Other commentators have noted that some of the ratifiers of the US Constitution (in 1787) also, in contemporaneous contexts, ratified state level Constitutions that saw women as Persons and required them to be treated as such, including granting women rights such as the right to vote. Professor Jane Calvert argues that the 17th and 18th Century Quaker concept of Personhood applied to women, and the prevalence of Quakers in the population of several colonies, such as New Jersey and Pennsylvania, at the time that the original Constitution was drafted and ratified likely influenced the choice of the term "Person" for the Constitution instead of the term "Man", which was used in the Declaration of Independence and in the contemporaneously drafted French Constitution of 1791.
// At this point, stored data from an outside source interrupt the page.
Lemma update_without_anchor_clears_witness :
  let v := sample_points_view (with_policies show nearest true) in
  let out := _update sample_collaborators (sample_renderer 1 false) (PointGeometry 50 50) v in
  fst out = inr tt
  /\ heap (snd out) !! 0 = Some (sample_tooltip None horizontal).
Proof.
  intros v out. subst out.
  rewrite (update_without_anchor_clears sample_collaborators (sample_renderer 1 false)
             (PointGeometry 50 50) v 50%float 50%float 0
             {| indices := [0; 1]; line_indices := []; multiline_indices := ∅;
                image_indices := []; selection_view := None |}
             sample_point_view sample_base eq_refl eq_refl (or_introl eq_refl) eq_refl
             eq_refl (or_introl eq_refl) eq_refl eq_refl eq_refl eq_refl
             (fun _ _ => conj eq_refl eq_refl)).
  split; reflexivity.
Defined.

Lemma update_places_tooltip_at_last_line_hit_witness :
  let v := sample_view (with_policies show prev true) in
  let out := _update sample_collaborators (sample_renderer 1 true) (PointGeometry 8 0) v in
  fst out = inr tt
  /\ position <$> heap (snd out) !! 0
     = Some (Some (PosCoords (Some 0%float) (Some 0%float))).
Proof.
  intros v out. subst out.
  apply (update_places_tooltip_at_last_line_hit sample_collaborators (sample_renderer 1 true)
           (PointGeometry 8 0) v 8%float 0%float 0
           (sample_tooltip (Some (PosCoords (Some 5%float) (Some 5%float))) horizontal)
           {| indices := []; line_indices := [0]; multiline_indices := ∅;
              image_indices := []; selection_view := None |}
           sample_line_view sample_base [0; 10]%float [0; 0]%float [0; 10]%float [0; 0]%float
           (fun _ _ => (0%float, 0%float)) 0);
    try reflexivity.
  - now left.
  - now left.
  - split; [split; [reflexivity|now left]|exact I].
Defined.

Lemma line_policies_report_adjacent_samples_witness :
  let r := line_policy_hit prev identity_scale identity_scale
             [1; 2; 3]%float [4; 5; 6]%float [10; 20; 30]%float [40; 50; 60]%float
             (fun _ _ => (0%float, 0%float)) 1 (PointGeometry 0 0) 0 0 in
  r_index r = 1
  /\ (r_tt_sx r, r_tt_sy r) = (Some 20%float, Some 50%float)
  /\ (r_tt_x r, r_tt_y r) = (Some 3%float, Some 6%float).
Proof.
  intros r.
  apply (proj2 (proj2 (proj1 line_policies_report_adjacent_samples prev
                         identity_scale identity_scale
                         [1; 2; 3]%float [4; 5; 6]%float [10; 20; 30]%float
                         [40; 50; 60]%float (fun _ _ => (0%float, 0%float))
                         1 (PointGeometry 0 0) 0%float 0%float))).
  reflexivity.
Defined.

(** ** More on the controller *)

Lemma elem_of_underlying_refs k rs :
  k ∈ underlying_refs rs <-> exists g, g ∈ glyph_renderers rs /\ renderer_ref g = k.
Proof.
  unfold underlying_refs. change (map renderer_ref ?l) with (renderer_ref <$> l).
  rewrite list_elem_of_fmap. split; intros (g & H1 & H2); exists g; auto.
Qed.

(** X15: a rebuild drops every entry it finds.  Without a tooltip
    specification the map stays empty; with one, its keys are exactly the
    glyph renderers behind the computed renderers, those of graph
    renderers included. *)
Theorem rebuild_keys_are_the_glyph_renderers v :
  (HoverTool.tooltips (model v) = None -> _ttmodels (_update_ttmodels v) = ∅)
  /\ (HoverTool.tooltips (model v) <> None ->
      forall k, is_Some (_ttmodels (_update_ttmodels v) !! k)
                <-> k ∈ underlying_refs (computed_renderers v)).
Proof.
  unfold _update_ttmodels. cbn [model set_ttmodels].
  destruct (HoverTool.tooltips (model v)) as [spec|]; split; try congruence.
  - intros _ k. change (computed_renderers (set_ttmodels ∅ v)) with (computed_renderers v).
    cbn [_ttmodels set_connected]. split.
    + intros Hk.
      destruct (decide (k ∈ underlying_refs (computed_renderers v))) as [Hin|Hout];
        [exact Hin|].
      rewrite (register_all_other _ _ _ Hout) in Hk. cbn in Hk.
      rewrite lookup_empty in Hk. now destruct Hk.
    + intros Hk. apply elem_of_underlying_refs in Hk as (g & Hg & <-).
      now apply register_all_keys.
  - reflexivity.
Qed.

Lemma register_all_next_ref rs : forall v,
  next_ref (foldl register_renderer v rs) = next_ref v + length rs.
Proof.
  induction rs as [|r rs IH]; intros v; cbn [foldl length]; [lia|].
  rewrite IH, register_renderer_next_ref. lia.
Qed.

Lemma register_all_fresh rs : forall v n0,
  n0 <= next_ref v ->
  (forall r t, _ttmodels v !! r = Some t -> n0 <= t < next_ref v) ->
  (forall t, n0 <= t < next_ref v -> heap v !! t = Some (new_Tooltip (model v))) ->
  let v' := foldl register_renderer v rs in
  (forall r t, _ttmodels v' !! r = Some t -> n0 <= t < next_ref v')
  /\ (forall t, n0 <= t < next_ref v' -> heap v' !! t = Some (new_Tooltip (model v))).
Proof.
  induction rs as [|r rs IH]; intros v n0 Hn Hmap Hheap; [now split|].
  cbn [foldl]. rewrite <- (register_renderer_model v r). apply IH.
  - rewrite register_renderer_next_ref. lia.
  - intros r' t. rewrite register_renderer_next_ref.
    destruct r as [g | ref n e | ref]; cbn [register_renderer _ttmodels set_ttmodels
                                            set_next_ref set_heap].
    + intros H0. destruct (decide (renderer_ref g = r')) as [<-|Hne].
      * rewrite lookup_insert_eq in H0. injection H0 as <-. lia.
      * rewrite lookup_insert_ne in H0 by exact Hne. apply Hmap in H0. lia.
    + intros H0. destruct (decide (renderer_ref e = r')) as [<-|Hne].
      * rewrite lookup_insert_eq in H0. injection H0 as <-. lia.
      * rewrite lookup_insert_ne in H0 by exact Hne.
        destruct (decide (renderer_ref n = r')) as [<-|Hne'].
        -- rewrite lookup_insert_eq in H0. injection H0 as <-. lia.
        -- rewrite lookup_insert_ne in H0 by exact Hne'. apply Hmap in H0. lia.
    + intros H. apply Hmap in H. lia.
  - intros t. rewrite register_renderer_next_ref, register_renderer_heap,
      register_renderer_model. intros Ht.
    destruct (decide (next_ref v = t)) as [<-|Hne].
    + apply lookup_insert_eq.
    + rewrite lookup_insert_ne by exact Hne. apply Hheap. lia.
Qed.

(** X16: every entry of a rebuilt map points to a live tooltip that was
    created by this rebuild: hidden (position null), with the tool's
    attachment and arrow setting. *)
Theorem rebuild_maps_to_fresh_tooltips v r t :
  _ttmodels (_update_ttmodels v) !! r = Some t ->
  heap (_update_ttmodels v) !! t = Some (new_Tooltip (model v))
  /\ position (new_Tooltip (model v)) = None
  /\ attachment (new_Tooltip (model v)) = HoverTool.attachment (model v)
  /\ show_arrow (new_Tooltip (model v)) = HoverTool.show_arrow (model v).
Proof.
  unfold _update_ttmodels. cbn [model set_ttmodels].
  destruct (HoverTool.tooltips (model v)) as [spec|].
  - change (computed_renderers (set_ttmodels ∅ v)) with (computed_renderers v).
    cbn [_ttmodels heap set_connected]. intros Hr.
    destruct (register_all_fresh (computed_renderers v) (set_ttmodels ∅ v) (next_ref v))
      as [Hmap Hheap].
    + reflexivity.
    + intros r' t'. cbn. now rewrite lookup_empty.
    + intros t'. cbn. lia.
    + split; [|now repeat split]. apply Hheap. eapply Hmap, Hr.
  - cbn. now rewrite lookup_empty.
Qed.

Lemma register_all_position rs : forall v k r g,
  NoDup (underlying_refs rs) ->
  rs !! k = Some r ->
  g ∈ glyph_renderers [r] ->
  _ttmodels (foldl register_renderer v rs) !! renderer_ref g = Some (next_ref v + k).
Proof.
  induction rs as [|r0 rs IH]; intros v k r g Hnd Hk Hg; [discriminate|].
  unfold underlying_refs in Hnd. cbn [glyph_renderers flat_map] in Hnd.
  rewrite map_app in Hnd. apply NoDup_app in Hnd as (Hr & Hdisj & Hrs).
  destruct k as [|k]; cbn [foldl].
  - injection Hk as ->. rewrite Nat.add_0_r.
    assert (Hin : renderer_ref g ∈ map renderer_ref
                    match r with
                    | GlyphR g0 => [g0]
                    | GraphR _ n e => [n; e]
                    | OtherR _ => []
                    end).
    { cbn [glyph_renderers flat_map] in Hg. rewrite app_nil_r in Hg.
      change (map renderer_ref ?l) with (renderer_ref <$> l).
      apply list_elem_of_fmap. now exists g. }
    rewrite register_all_other by (apply Hdisj, Hin).
    destruct r as [g0 | ref n e | ref]; cbn in Hin |- *.
    + apply list_elem_of_singleton in Hin as ->. apply lookup_insert_eq.
    + destruct (decide (renderer_ref e = renderer_ref g)) as [Heq|Hne].
      * rewrite Heq. apply lookup_insert_eq.
      * rewrite lookup_insert_ne by exact Hne.
        apply elem_of_cons in Hin as [-> | Hin]; [apply lookup_insert_eq|].
        apply list_elem_of_singleton in Hin. congruence.
    + inversion Hin.
  - rewrite (IH (register_renderer v r0) k r g Hrs Hk Hg), register_renderer_next_ref.
    f_equal. lia.
Qed.

(** X17: when the glyph renderers behind the computed renderers are
    pairwise distinct, the glyph renderers of the renderer at position
    [k] get the [k]-th tooltip created by the rebuild, so glyph renderers
    of different computed renderers never share a tooltip. *)
Theorem rebuild_gives_each_renderer_its_tooltip v k1 k2 r1 r2 g1 g2 :
  HoverTool.tooltips (model v) <> None ->
  NoDup (underlying_refs (computed_renderers v)) ->
  computed_renderers v !! k1 = Some r1 ->
  computed_renderers v !! k2 = Some r2 ->
  g1 ∈ glyph_renderers [r1] ->
  g2 ∈ glyph_renderers [r2] ->
  let m := _ttmodels (_update_ttmodels v) in
  m !! renderer_ref g1 = Some (next_ref v + k1)
  /\ m !! renderer_ref g2 = Some (next_ref v + k2)
  /\ (k1 <> k2 -> m !! renderer_ref g1 <> m !! renderer_ref g2).
Proof.
  intros Hspec Hnd H1 H2 Hg1 Hg2 m. subst m.
  unfold _update_ttmodels. cbn [model set_ttmodels].
  destruct (HoverTool.tooltips (model v)) as [spec|]; [|congruence].
  change (computed_renderers (set_ttmodels ∅ v)) with (computed_renderers v).
  cbn [_ttmodels set_connected].
  rewrite (register_all_position _ (set_ttmodels ∅ v) k1 r1 g1 Hnd H1 Hg1).
  rewrite (register_all_position _ (set_ttmodels ∅ v) k2 r2 g2 Hnd H2 Hg2).
  cbn [next_ref set_ttmodels]. repeat split. intros Hne [= H]. lia.
Qed.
The personhood of women also has consequences for the ethics of abortion. For example, in "A Defense of Abortion", Judith Jarvis Thomson argues that one person's right to bodily autonomy trumps another's right to life, and therefore abortion does not violate a fetus's right to life: Instead abortion should be understood as the pregnant women withdrawing her own body from use, which causes the fetus to die.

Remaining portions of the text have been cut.